We can't just trade smaller because as you halve your size you multiply the distance to the target:

0: 20 pips

1: 40

2: 80

3: 160

4: 320

5: 640

6: 1,280

We need to double x number of times to pull the target back within reach of shorter

periods. Every time that we double we halve the distance to success, the downside is

that we also halve the distance to the destruction of our space.

Putting it into practice:

If we want to make 5% then we need to break it down into at least 14 parts for a maximum risk of 0.3571% per trade. The risk will always be capped at 0.3571%, no matter how many times you double, because you will be normalizing your risk.

We have $10000, our target is +$500, our risk is $35.71 (~1/14).

We divide the target by the ATR, lets call it 100, and we see that we need $5 P%PS ("big pips").

We then divide the dollar value of the "big pips" according to the number of doubles, in the case of 3 doubles we divide by 8 as

1 x 2 x 2 x 2 = 8.

We now see that each small pip is $0.625 and we have 57.1 pips of space.

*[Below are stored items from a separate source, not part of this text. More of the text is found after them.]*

(* ===== verification/Series.v ===== *)
(** * Series declarations

    [och-core/src/series.rs], the declaration data: bounded references, source
    bindings, value families, payloads, revisions and per-series histories. The
    registry that issues them is in [Registry]. *)

From S2P Require Import Prelude Bytes Identity Bounded Value Collection.

(** ** Declaration references *)

Definition MAX_DECLARATION_REFERENCE_SCALARS : Z := 1024.

(** [char::is_control]: general category Cc. *)
Definition is_control (scalar : Z) : bool := bool_decide (0 ≤ scalar ≤ 31 ∨ 127 ≤ scalar ≤ 159).

Record DeclarationReference := mkReference { ref_str : rstring }.
#[export] Instance DeclarationReference_eq_dec : EqDecision DeclarationReference.
Proof. solve_decision. Defined.

(** The loop over [value.chars().take(MAX + 1)]: the scalar count and the
    accumulated validity. *)
Definition reference_scan (value : rstring) : Z * bool :=
  foldl (λ '(scalar_count, valid) scalar, (scalar_count + 1, valid && negb (is_control scalar)))
    (0, bool_decide (value ≠ [])) (take (Z.to_nat (MAX_DECLARATION_REFERENCE_SCALARS + 1)) (chars value)).

Definition reference_new (value : rstring) : result ModelError DeclarationReference :=
  let '(scalar_count, valid) := reference_scan value in
  let valid := valid && bool_decide (scalar_count ≤ MAX_DECLARATION_REFERENCE_SCALARS) in
  if negb valid then Err InvalidDeclarationReference else Ok (mkReference (compact_string value)).

#[export] Instance wf_reference : Wf DeclarationReference := λ r,
  utf8_ok (ref_str r) && is_ok (reference_new (ref_str r)).

Record SourceProjection := mkProjection { as_reference : DeclarationReference }.
#[export] Instance SourceProjection_eq_dec : EqDecision SourceProjection.
Proof. solve_decision. Defined.
#[export] Instance wf_projection : Wf SourceProjection := λ p, wf (as_reference p).
Definition projection_new (value : rstring) : result ModelError SourceProjection :=
  let! r := reference_new value in Ok (mkProjection r).

(** ** Bindings, families and payloads *)

Record SourceReference := mkSource {
  provider : DeclarationReference;
  projection : option SourceProjection;
  locator : DeclarationReference }.
#[export] Instance SourceReference_eq_dec : EqDecision SourceReference.
Proof. solve_decision. Defined.
#[export] Instance wf_source : Wf SourceReference := λ s,
  wf (provider s) && wf (projection s) && wf (locator s).
(** [SourceReference::new] omits the projection. *)
Definition source_new (provider locator : DeclarationReference) : SourceReference :=
  mkSource provider None locator.
Definition source_with_projection (provider : DeclarationReference) (projection : SourceProjection)
    (locator : DeclarationReference) : SourceReference := mkSource provider (Some projection) locator.

Record SeriesBinding := mkBinding { binding_source : SourceReference }.
#[export] Instance SeriesBinding_eq_dec : EqDecision SeriesBinding.
Proof. solve_decision. Defined.
#[export] Instance wf_binding : Wf SeriesBinding := λ b, wf (binding_source b).

Inductive ValueFamily : Set := FReal | FSigned | FUnsigned | FBoolean | FState | FText | FArtifact.
#[export] Instance ValueFamily_eq_dec : EqDecision ValueFamily.
Proof. solve_decision. Defined.

Definition admits (family : ValueFamily) (value : ExactValue) : bool :=
  match value with
  | VUnavailable _ => true
  | _ =>
    match family, value with
    | FReal, VReal _ | FSigned, VSigned _ | FUnsigned, VUnsigned _ | FBoolean, VBoolean _
    | FState, VState _ | FText, VText _ | FArtifact, VArtifact _ => true
    | _, _ => false
    end
  end.

Inductive QuantityEvidence :=
| QuantityAbsent | QuantityResolved (r : DeclarationReference) | QuantityUnresolved (r : DeclarationReference).
#[export] Instance QuantityEvidence_eq_dec : EqDecision QuantityEvidence.
Proof. solve_decision. Defined.
#[export] Instance wf_quantity : Wf QuantityEvidence := λ q,
  match q with QuantityAbsent => true | QuantityResolved r | QuantityUnresolved r => wf r end.

Inductive UnitEvidence :=
| UnitAbsent | UnitResolved (r : DeclarationReference) | UnitUnresolved (r : DeclarationReference).
#[export] Instance UnitEvidence_eq_dec : EqDecision UnitEvidence.
Proof. solve_decision. Defined.
#[export] Instance wf_unit : Wf UnitEvidence := λ u,
  match u with UnitAbsent => true | UnitResolved r | UnitUnresolved r => wf r end.

Record SeriesDeclarationPayload := mkPayload {
  payload_producer_id : ProducerId;
  payload_mode : CollectionMode;
  payload_family : ValueFamily;
  payload_quantity : QuantityEvidence;
  payload_unit : UnitEvidence;
  payload_application : option DeclarationReference }.
#[export] Instance SeriesDeclarationPayload_eq_dec : EqDecision SeriesDeclarationPayload.
Proof. solve_decision. Defined.
#[export] Instance wf_payload : Wf SeriesDeclarationPayload := λ p,
  wf (payload_producer_id p) && wf (payload_quantity p) && wf (payload_unit p) && wf (payload_application p).
Definition series_metadata (p : SeriesDeclarationPayload) (series_id : SeriesId) : SeriesMetadata :=
  mkSeriesMetadata series_id (payload_producer_id p) (payload_mode p).

Record DeclarationEvidence := mkDeclEvidence {
  effective_at : Timestamp;
  evidence_artifact : option ArtifactReference }.
#[export] Instance DeclarationEvidence_eq_dec : EqDecision DeclarationEvidence.
Proof. solve_decision. Defined.
#[export] Instance wf_decl_evidence : Wf DeclarationEvidence := λ e,
  wf (effective_at e) && wf (evidence_artifact e).

(** ** Revisions and declarations *)

Record DeclarationRevision := mkRevision { revision_get : Z }.
#[export] Instance DeclarationRevision_eq_dec : EqDecision DeclarationRevision.
Proof. solve_decision. Defined.
#[export] Instance wf_revision : Wf DeclarationRevision := λ r, in_range 1 u128_max (revision_get r).
Definition FIRST : DeclarationRevision := mkRevision 1.
Definition revision_new (value : Z) : result ModelError DeclarationRevision :=
  if decide (value = 0) then Err InvalidDeclarationRevision else Ok (mkRevision value).
(** [Self(self.0 + 1)]: an unchecked [u128] addition; [registry_ok_revision]
    shows it never wraps. *)
Definition revision_next (r : DeclarationRevision) : DeclarationRevision :=
  mkRevision ((revision_get r + 1) mod 2 ^ 128).

Record SeriesDeclaration := mkDeclaration {
  decl_store_id : StoreId;
  decl_series_id : SeriesId;
  decl_revision : DeclarationRevision;
  decl_previous : option DeclarationRevision;
  decl_binding : SeriesBinding;
  decl_payload : SeriesDeclarationPayload;
  decl_evidence : DeclarationEvidence }.
#[export] Instance SeriesDeclaration_eq_dec : EqDecision SeriesDeclaration.
Proof. solve_decision. Defined.
#[export] Instance wf_declaration : Wf SeriesDeclaration := λ d,
  wf (decl_store_id d) && wf (decl_series_id d) && wf (decl_revision d) && wf (decl_previous d) &&
  wf (decl_binding d) && wf (decl_payload d) && wf (decl_evidence d).

Record SeriesRetirement := mkRetirement {
  retirement_revision : DeclarationRevision;
  retirement_evidence : DeclarationEvidence }.
#[export] Instance SeriesRetirement_eq_dec : EqDecision SeriesRetirement.
Proof. solve_decision. Defined.

Inductive SeriesLifecycle : Set := Active | Retired.
#[export] Instance SeriesLifecycle_eq_dec : EqDecision SeriesLifecycle.
Proof. solve_decision. Defined.

Record SeriesHistory := mkHistory {
  history_series_id : SeriesId;
  history_binding : SeriesBinding;
  declarations : list SeriesDeclaration;
  retirement : option SeriesRetirement }.
#[export] Instance SeriesHistory_eq_dec : EqDecision SeriesHistory.
Proof. solve_decision. Defined.

Definition latest_declaration (h : SeriesHistory) : option SeriesDeclaration := last (declarations h).
Definition creation_evidence (h : SeriesHistory) : option DeclarationEvidence :=
  decl_evidence <$> head (declarations h).
Definition lifecycle (h : SeriesHistory) : SeriesLifecycle :=
  match retirement h with Some _ => Retired | None => Active end.
Definition compact_clone (h : SeriesHistory) : SeriesHistory :=
  mkHistory (history_series_id h) (history_binding h) (compact_vec (declarations h)) (retirement h).

(** ** Lemmas: declaration references *)

Lemma reference_scan_spec value :
  reference_scan value =
  (len (take (Z.to_nat (MAX_DECLARATION_REFERENCE_SCALARS + 1)) (chars value)),
   bool_decide (value ≠ []) &&
   forallb (λ scalar, negb (is_control scalar))
     (take (Z.to_nat (MAX_DECLARATION_REFERENCE_SCALARS + 1)) (chars value))).
Proof.
  unfold reference_scan. generalize (take (Z.to_nat (MAX_DECLARATION_REFERENCE_SCALARS + 1)) (chars value)) as l.
  intros l. assert (∀ n b, foldl (λ '(scalar_count, valid) scalar,
    (scalar_count + 1, valid && negb (is_control scalar))) (n, b) l =
    (n + len l, b && forallb (λ scalar, negb (is_control scalar)) l)) as H.
  { induction l as [|x l IH]; intros n b; cbn [foldl forallb].
    - rewrite len_nil, Z.add_0_r, andb_true_r. done.
    - rewrite IH, len_cons, andb_assoc. f_equal. lia. }
  by rewrite H.
Qed.

(** A reference is non-empty text of at most 1,024 scalars, none a control. *)
Lemma reference_new_Ok value r :
  reference_new value = Ok r ↔
  r = mkReference value ∧ value ≠ [] ∧ len (chars value) ≤ MAX_DECLARATION_REFERENCE_SCALARS ∧
  Forall (λ scalar, ¬ is_control scalar) (chars value).
Proof.
  unfold reference_new. rewrite reference_scan_spec. unfold compact_string.
  set (n := Z.to_nat (MAX_DECLARATION_REFERENCE_SCALARS + 1)).
  assert (len (take n (chars value)) ≤ MAX_DECLARATION_REFERENCE_SCALARS ↔
          len (chars value) ≤ MAX_DECLARATION_REFERENCE_SCALARS) as Hlen.
  { unfold len, n, MAX_DECLARATION_REFERENCE_SCALARS. rewrite length_take. lia. }
  assert (∀ l, forallb (λ scalar, negb (is_control scalar)) l ↔ Forall (λ scalar, ¬ is_control scalar) l) as Hall.
  { induction l as [|x l IH]; cbn [forallb]; [split; [constructor|done]|].
    rewrite andb_True, Forall_cons, IH, negb_True. done. }
  destruct (_ && _ && _) eqn:E; cbn [negb].
  - apply Is_true_true in E. rewrite !andb_True, !bool_decide_spec, Hlen, Hall in E.
    destruct E as [[? Hf] Hl]. rewrite (take_ge (chars value)) in Hf
      by (unfold len, n, MAX_DECLARATION_REFERENCE_SCALARS in *; lia). naive_solver.
  - split; [done|]. intros (-> & Hne & Hl & Hf). exfalso. apply Is_true_false in E. apply E.
    rewrite !andb_True, !bool_decide_spec, Hlen, Hall. split_and!; [done| |done].
    by apply Forall_take.
Qed.

Lemma wf_reference_spec r :
  wf r ↔ utf8_ok (ref_str r) ∧ reference_new (ref_str r) = Ok r.
Proof.
  unfold wf, wf_reference. rewrite andb_True. destruct r as [s]. cbn [ref_str].
  destruct (reference_new s) as [r|e] eqn:E; cbn [is_ok].
  - pose proof E as [-> _]%reference_new_Ok. naive_solver.
  - naive_solver.
Qed.

Lemma wf_reference_bound r : wf r → 1 ≤ len (ref_str r) ≤ 4096.
Proof.
  rewrite wf_reference_spec, reference_new_Ok. intros (Hu & _ & Hne & Hl & _). split.
  - destruct (ref_str r); [done|]. rewrite len_cons. pose proof (len_nonneg l). lia.
  - pose proof (utf8_ok_len _ Hu). unfold MAX_DECLARATION_REFERENCE_SCALARS in Hl. lia.
Qed.

(** A constructor's success makes a well-formed value. *)
Lemma reference_new_wf value r : utf8_ok value → reference_new value = Ok r → wf r ∧ ref_str r = value.
Proof.
  intros Hu H. pose proof H as [-> _]%reference_new_Ok. split; [|done]. by apply wf_reference_spec.
Qed.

If your lots add up to $0.60 then you have (.625 / .6)57.1 or 59.4 space &

your target is about 4.1% further away (nothing to worry about).

You don't need to risk all 57.1 pips on one trade, you can set a 10 pip stop and use the space

as if you had accumulated it to resize your trade.

For instance: if you make 10 pips then you have 67.1 pips. After you double, your total space is 33.55 and a 10 pip stop leaves 23.55 pips on the shelf should you get stopped.